Sığınacak yer aradım, en çok seni aradım.
Sen yokken üzerime yağmasın dedim, seni aradım.
Sonra yağmuru hissetmediğimi fark ettim.
Kalakaldım.
Sen yokken hislerim kayboluyor.
Hissetmek sensizken mümkün değilmiş, farkettim.
Sen varsan elim ayağım dokunduğu nesneyi tanıyor.
Sadece senleyken ben dokunabiliyorum.
Hissizlik hakim şimdi bana.
Sen olmayınca kalbim buz tutuyor, sadece seni seveyim diye.
Kalbimin buzları ancak senle eriyor, sadece sana eriyor.
Bir kalıpta dondur kalbimi, sonra onu sakla.
En soğuk köşesine koy kalbinin, orada muhafaza et.
Eğer soğuk kalmış bir yanı varsa kalbinin.
Sakın üşüme, soluğumla dahi ısıtırım seni.
Üşüdüğünde söyle, sıcağı getireyim sana.
Güneşi getireyim erisin karların, erisin buzdan şatoların.
Sana emanet artık hislerim, bende değiller.

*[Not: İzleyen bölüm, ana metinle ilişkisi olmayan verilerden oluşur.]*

(** ** Equations of the interrupt routine *)

Lemma ISR_taken (s : machine) :
  compare_branch s = true ->
  ISR_TIMER1_COMPA s =
    (mkMachine 0 (clock_direction s) (clock_rate s)
       (step_counter (clock_direction s) (two_bit_counter s))
       (merged_port (PORTB s) (two_bit_counter s)),
     [PortbWrite (merged_port (PORTB s) (two_bit_counter s))]).
Proof.
  unfold compare_branch, ISR_TIMER1_COMPA, step_counter, merged_port.
  cbn [timerTicks set_timerTicks clock_rate]. intros ->.
  cbn [set_PORTB set_timerTicks clock_direction PORTB two_bit_counter
       clock_rate timerTicks].
  destruct (clock_direction s =? DIR_FWD); reflexivity.
Qed.

Lemma ISR_idle (s : machine) :
  compare_branch s = false ->
  ISR_TIMER1_COMPA s = (set_timerTicks (wrap16 (timerTicks s + 1)) s, []).
Proof.
  unfold compare_branch, ISR_TIMER1_COMPA.
  cbn [timerTicks set_timerTicks clock_rate]. intros ->. reflexivity.
Qed.

Lemma isr_clock_rate (s : machine) : clock_rate (isr s) = clock_rate s.
Proof.
  unfold isr. destruct (compare_branch s) eqn:E.
  - rewrite (ISR_taken s E). reflexivity.
  - rewrite (ISR_idle s E). reflexivity.
Qed.

Lemma isr_clock_direction (s : machine) :
  clock_direction (isr s) = clock_direction s.
Proof.
  unfold isr. destruct (compare_branch s) eqn:E.
  - rewrite (ISR_taken s E). reflexivity.
  - rewrite (ISR_idle s E). reflexivity.
Qed.

Lemma isr_io_length (s : machine) :
  length (isr_io s) = if compare_branch s then 1%nat else 0%nat.
Proof.
  unfold isr_io. destruct (compare_branch s) eqn:E.
  - rewrite (ISR_taken s E). reflexivity.
  - rewrite (ISR_idle s E). reflexivity.
Qed.

Lemma transitions_S (n : nat) (s : machine) :
  transitions (S n) s =
    ((if compare_branch s then 1 else 0) + transitions n (isr s))%nat.
Proof.
  unfold transitions. cbn [run_io].
  rewrite length_app, isr_io_length. reflexivity.
Qed.

Lemma phase_step_counter_fwd (c : Z) :
  Z.land (step_counter DIR_FWD c) 0x03 = (Z.land c 0x03 - 1) mod 4.
Proof.
  unfold step_counter. rewrite Z.eqb_refl.
  rewrite !land_03_mod4, wrap8_mod4, Zminus_mod_idemp_l. reflexivity.
Qed.

Lemma phase_step_counter_rev (d c : Z) :
  d <> DIR_FWD ->
  Z.land (step_counter d c) 0x03 = (Z.land c 0x03 + 1) mod 4.
Proof.
  intros Hd. unfold step_counter.
  destruct (Z.eqb_spec d DIR_FWD) as [E | _]; [contradiction |].
  rewrite !land_03_mod4, wrap8_mod4, Zplus_mod_idemp_l. reflexivity.
Qed.

Lemma step_counter_range (d c : Z) : 0 <= step_counter d c < 256.
Proof. unfold step_counter. destruct (d =? DIR_FWD); apply wrap8_range. Qed.

Lemma isr_two_bit_counter_range (s : machine) :
  0 <= two_bit_counter s < 256 -> 0 <= two_bit_counter (isr s) < 256.
Proof.
  intros Hc. unfold isr. destruct (compare_branch s) eqn:E.
  - rewrite (ISR_taken s E). apply step_counter_range.
  - rewrite (ISR_idle s E). exact Hc.
Qed.

Lemma isr_PORTB_range (s : machine) :
  0 <= PORTB s < 256 -> 0 <= PORTB (isr s) < 256.
Proof.
  intros Hp. unfold isr. destruct (compare_branch s) eqn:E.
  - rewrite (ISR_taken s E). apply merged_port_range.
  - rewrite (ISR_idle s E). exact Hp.
Qed.

(** ** The phase sequencer *)

(** C1, as the routine is written: when the incremented tick counter
    exceeds the rate threshold, the routine resets the tick counter to 0,
    stores the low two bits of the phase counter it found on entry to the
    output lines (one store, the other six bits kept), and only then steps
    the counter by -1 under Forward and by +1 otherwise, so that on return
    the two output bits hold the phase before the step and the counter's low
    two bits hold that phase moved by one, modulo 4. *)
Theorem isr_taken_writes_then_steps (s : machine) :
  compare_branch s = true ->
  timerTicks (isr s) = 0 /\
  Z.land (PORTB (isr s)) 0x03 = phase s /\
  isr_io s = [PortbWrite (PORTB (isr s))] /\
  (clock_direction s = DIR_FWD ->
     two_bit_counter (isr s) = wrap8 (two_bit_counter s - 1) /\
     phase (isr s) = (phase s - 1) mod 4) /\
  (clock_direction s <> DIR_FWD ->
     two_bit_counter (isr s) = wrap8 (two_bit_counter s + 1) /\
     phase (isr s) = (phase s + 1) mod 4).
Proof.
  intros E. unfold isr, isr_io, phase. rewrite (ISR_taken s E).
  cbn [fst snd timerTicks PORTB two_bit_counter].
  split; [reflexivity |].
  split; [apply merged_port_low |].
  split; [reflexivity |].
  split; intros Hd.
  - rewrite Hd. split.
    + unfold step_counter. rewrite Z.eqb_refl. reflexivity.
    + apply phase_step_counter_fwd.
  - split.
    + unfold step_counter.
      destruct (Z.eqb_spec (clock_direction s) DIR_FWD);
        [contradiction | reflexivity].
    + apply phase_step_counter_rev. assumption.
Qed.

Lemma isr_taken_writes_then_steps_witness :
  compare_branch before_first_step = true /\
  timerTicks (isr before_first_step) = 0 /\
  Z.land (PORTB (isr before_first_step)) 0x03 = phase before_first_step.
Proof.
  split; [reflexivity |].
  destruct (isr_taken_writes_then_steps before_first_step eq_refl)
    as (Ht & Hp & _).
  split; assumption.
Defined.

(** C1 as stated fails: on return from the first invocation that takes the
    branch after [boot], the output bits are 0 while the stepped phase
    counter shows 3. *)
Lemma isr_output_is_not_new_phase :
  compare_branch before_first_step = true /\
  Z.land (PORTB (isr before_first_step)) 0x03 = 0 /\
  phase (isr before_first_step) = 3 /\
  Z.land (PORTB (isr before_first_step)) 0x03 <> phase (isr before_first_step).
Proof.
  split; [reflexivity |].
  split; [reflexivity |].
  split; [reflexivity |].
  vm_compute. discriminate.
Qed.

Lemma phase_range (s : machine) : 0 <= phase s <= 3.
Proof.
  unfold phase. rewrite land_03_mod4.
  pose proof (Z.mod_pos_bound (two_bit_counter s) 4). lia.
Qed.

(** C2: whatever value v in {0,1,2,3} the low two bits of the phase counter
    hold, one transition step of the sequencer takes them to (v-1) mod 4
    when the direction is Forward and to (v+1) mod 4 when it is Reverse. *)
Theorem sequencer_step_mod4 (s : machine) (v : Z) :
  compare_branch s = true ->
  phase s = v ->
  0 <= v <= 3 /\
  (clock_direction s = DIR_FWD -> phase (isr s) = (v - 1) mod 4) /\
  (clock_direction s = DIR_REV -> phase (isr s) = (v + 1) mod 4).
Proof.
  intros E <-. split; [apply phase_range |].
  unfold isr, phase. rewrite (ISR_taken s E). cbn [fst two_bit_counter].
  split; intros ->.
  - apply phase_step_counter_fwd.
  - apply phase_step_counter_rev. discriminate.
Qed.

Lemma sequencer_step_mod4_witness :
  phase (isr (mkMachine 0 DIR_REV RATE_FAST 3 0x14)) = (3 + 1) mod 4.
Proof.
  refine (proj2 (proj2 (sequencer_step_mod4
                          (mkMachine 0 DIR_REV RATE_FAST 3 0x14) 3 _ _)) _);
    reflexivity.
Defined.

(** *** Division of the interrupt rate *)

Section Divider.

(** The threshold held in [clock_rate].  The routine compares after a
    16-bit increment, so the threshold must leave room for one value above
    it; both thresholds the loop stores, 0 and 2, do. *)
Variable T : Z.
Hypothesis T_range : 0 <= T < 65535.

Lemma compare_branch_at (s : machine) :
  clock_rate s = T ->
  0 <= timerTicks s <= T ->
  compare_branch s = (timerTicks s =? T).
Proof.
  intros Hr Hk. unfold compare_branch.
  rewrite wrap16_small, Hr by lia.
  destruct (Z.eqb_spec (timerTicks s) T), (Z.gtb_spec (timerTicks s + 1) T);
    try reflexivity; lia.
Qed.

Lemma isr_ticks_at (s : machine) :
  clock_rate s = T ->
  0 <= timerTicks s <= T ->
  timerTicks (isr s) = (timerTicks s + 1) mod (T + 1).
Proof.
  intros Hr Hk. unfold isr.
  destruct (compare_branch s) eqn:E; rewrite compare_branch_at in E by assumption.
  - apply Z.eqb_eq in E.
    rewrite ISR_taken by (rewrite compare_branch_at, E by assumption; apply Z.eqb_refl).
    cbn [fst timerTicks]. rewrite E, Z.mod_same by lia. reflexivity.
  - apply Z.eqb_neq in E.
    rewrite ISR_idle
      by (rewrite compare_branch_at by assumption; apply Z.eqb_neq; assumption).
    cbn [fst timerTicks set_timerTicks].
    rewrite wrap16_small, Z.mod_small by lia. reflexivity.
Qed.

(** From any tick count [k] within the threshold, [n] invocations take the
    branch [(n + k) / (T + 1)] times. *)
Lemma transitions_from (n : nat) :
  forall s : machine,
    clock_rate s = T ->
    0 <= timerTicks s <= T ->
    Z.of_nat (transitions n s) = (Z.of_nat n + timerTicks s) / (T + 1).
Proof.
  induction n as [| n IH]; intros s Hr Hk.
  - cbn. rewrite Z.div_small by lia. reflexivity.
  - rewrite transitions_S, Nat2Z.inj_add, IH.
    + rewrite isr_ticks_at, compare_branch_at by assumption.
      destruct (Z.eqb_spec (timerTicks s) T) as [E | E].
      * rewrite E, Z.mod_same by lia.
        replace (Z.of_nat (S n) + T) with (Z.of_nat n + 1 * (T + 1)) by lia.
        rewrite Z.div_add, Z.add_0_r by lia. change (Z.of_nat 1) with 1. lia.
      * rewrite Z.mod_small by lia. change (Z.of_nat 0) with 0.
        replace (Z.of_nat (S n) + timerTicks s)
          with (Z.of_nat n + (timerTicks s + 1)) by lia.
        reflexivity.
    + rewrite isr_clock_rate. assumption.
    + rewrite isr_ticks_at by assumption.
      assert (0 < T + 1) as HT by lia.
      pose proof (Z.mod_pos_bound (timerTicks s + 1) (T + 1) HT). lia.
Qed.

End Divider.

Lemma step_counter_direction_step (d c : Z) :
  step_counter d c = wrap8 (c + direction_step d).
Proof.
  unfold step_counter, direction_step. destruct (d =? DIR_FWD); reflexivity.
Qed.

(** Every transition is one step of the counter: after [n] invocations the
    counter has moved by the number of transitions, in the direction held. *)
Lemma run_two_bit_counter (n : nat) :
  forall s : machine,
    0 <= two_bit_counter s < 256 ->
    two_bit_counter (run n s) =
      wrap8 (two_bit_counter s
             + direction_step (clock_direction s) * Z.of_nat (transitions n s)).
Proof.
  induction n as [| n IH]; intros s Hc.
  - cbn [run transitions run_io length Z.of_nat].
    rewrite Z.mul_0_r, Z.add_0_r. unfold wrap8.
    rewrite Z.mod_small by lia. reflexivity.
  - cbn [run]. rewrite IH by (apply isr_two_bit_counter_range; exact Hc).
    rewrite transitions_S, Nat2Z.inj_add, isr_clock_direction.
    unfold isr at 1. destruct (compare_branch s) eqn:E.
    + rewrite (ISR_taken s E). cbn [fst two_bit_counter].
      rewrite step_counter_direction_step. unfold wrap8.
      rewrite Zplus_mod_idemp_l. f_equal. change (Z.of_nat 1) with 1. lia.
    + rewrite (ISR_idle s E). cbn [fst two_bit_counter set_timerTicks].
      f_equal.
Qed.

(** C3: with the tick counter at 0 and the rate threshold held at T, N
    consecutive interrupts make exactly floor(N / (T+1)) phase transitions,
    for every N and every threshold T that a 16-bit increment can exceed (0
    <= T < 65535, which includes Fast = 0 and Normal = 2).  The direction is
    whatever the state holds; the routine changes neither it nor the rate,
    and the 8-bit phase counter ends that many steps away from where it
    started. *)
Theorem transitions_per_threshold (N : nat) (T : Z) (s : machine) :
  0 <= T < 65535 ->
  clock_rate s = T ->
  timerTicks s = 0 ->
  0 <= two_bit_counter s < 256 ->
  Z.of_nat (transitions N s) = Z.of_nat N / (T + 1) /\
  two_bit_counter (run N s) =
    wrap8 (two_bit_counter s
           + direction_step (clock_direction s) * (Z.of_nat N / (T + 1))) /\
  clock_rate (run N s) = T /\
  clock_direction (run N s) = clock_direction s.
Proof.
  intros HT Hr Hk Hc.
  assert (Z.of_nat (transitions N s) = Z.of_nat N / (T + 1)) as Hn.
  { rewrite (transitions_from T HT N s Hr) by lia.
    rewrite Hk, Z.add_0_r. reflexivity. }
  split; [exact Hn |].
  split; [rewrite <- Hn; apply run_two_bit_counter; exact Hc |].
  - clear Hk Hn Hc. revert s Hr. induction N as [| N IH]; intros s Hr.
    + split; [assumption | reflexivity].
    + cbn [run]. destruct (IH (isr s)) as [H1 H2].
      * rewrite isr_clock_rate. assumption.
      * rewrite H1, H2, isr_clock_direction. split; reflexivity.
Qed.

Lemma transitions_per_threshold_witness :
  Z.of_nat (transitions 10 boot) = 10 / (2 + 1).
Proof.
  refine (proj1 (transitions_per_threshold 10 2 boot _ _ _ _));
    [lia | reflexivity | reflexivity | ].
  change (two_bit_counter boot) with 0. lia.
Defined.

(** At the one threshold left out above the 16-bit increment wraps from
    65535 to 0 before the comparison, and the branch is never taken. *)
Lemma compare_branch_never_at_max (s : machine) :
  clock_rate s = 65535 -> compare_branch s = false.
Proof.
  intros Hr. unfold compare_branch. rewrite Hr.
  pose proof (wrap16_range (timerTicks s + 1)).
  destruct (Z.gtb_spec (wrap16 (timerTicks s + 1)) 65535); [lia | reflexivity].
Qed.

(** C4: from tick counter 0, phase counter 0, threshold Normal and direction
    Forward, nine interrupts make exactly three transitions, each a
    decrement: the 8-bit counter ends at 0 - 3 wrapped, 253, whose low two
    bits are (0 - 3) mod 4 = 1. *)
Theorem normal_forward_nine_interrupts (s : machine) :
  timerTicks s = 0 ->
  two_bit_counter s = 0 ->
  clock_rate s = RATE_NORMAL ->
  clock_direction s = DIR_FWD ->
  transitions 9 s = 3%nat /\
  two_bit_counter (run 9 s) = wrap8 (0 - 3) /\
  phase (run 9 s) = (0 - 3) mod 4 /\
  phase (run 9 s) = 1.
Proof.
  destruct s as [t d r c p]. cbn [timerTicks clock_direction clock_rate two_bit_counter].
  intros -> -> -> ->.
  split; [vm_compute; reflexivity |].
  split; [vm_compute; reflexivity |].
  split; vm_compute; reflexivity.
Qed.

Yanıma gelsen de hissetsem yaşamı.
Ölü bedenlerin kayıp dokuları var bende.
Bir türlü canlanamayan çürümüş bir vücut.
Buzdan organlarım var benim, erimeyen.
Sen sıcaksın, alev alev yanan bir ateş var içinde.
Kalbin yangın yeri, yakıyor beni de.
Ben üşüyorum, kışı andıran bu soğuk günde.
Hislerim donuk halde, sana dair en küçük kıpırdanış canlandırıyor.
Sana dair en küçük kımıldanış hissettiriyor.
Hislerim sana yönelik, seni hissetmek için.
Yağmur yağsın üzerimize, beraber hissedelim.
Yağmurla ıslanan sokaklarda yürüyelim.
Birbirimize sarılarak kışı bahar edelim.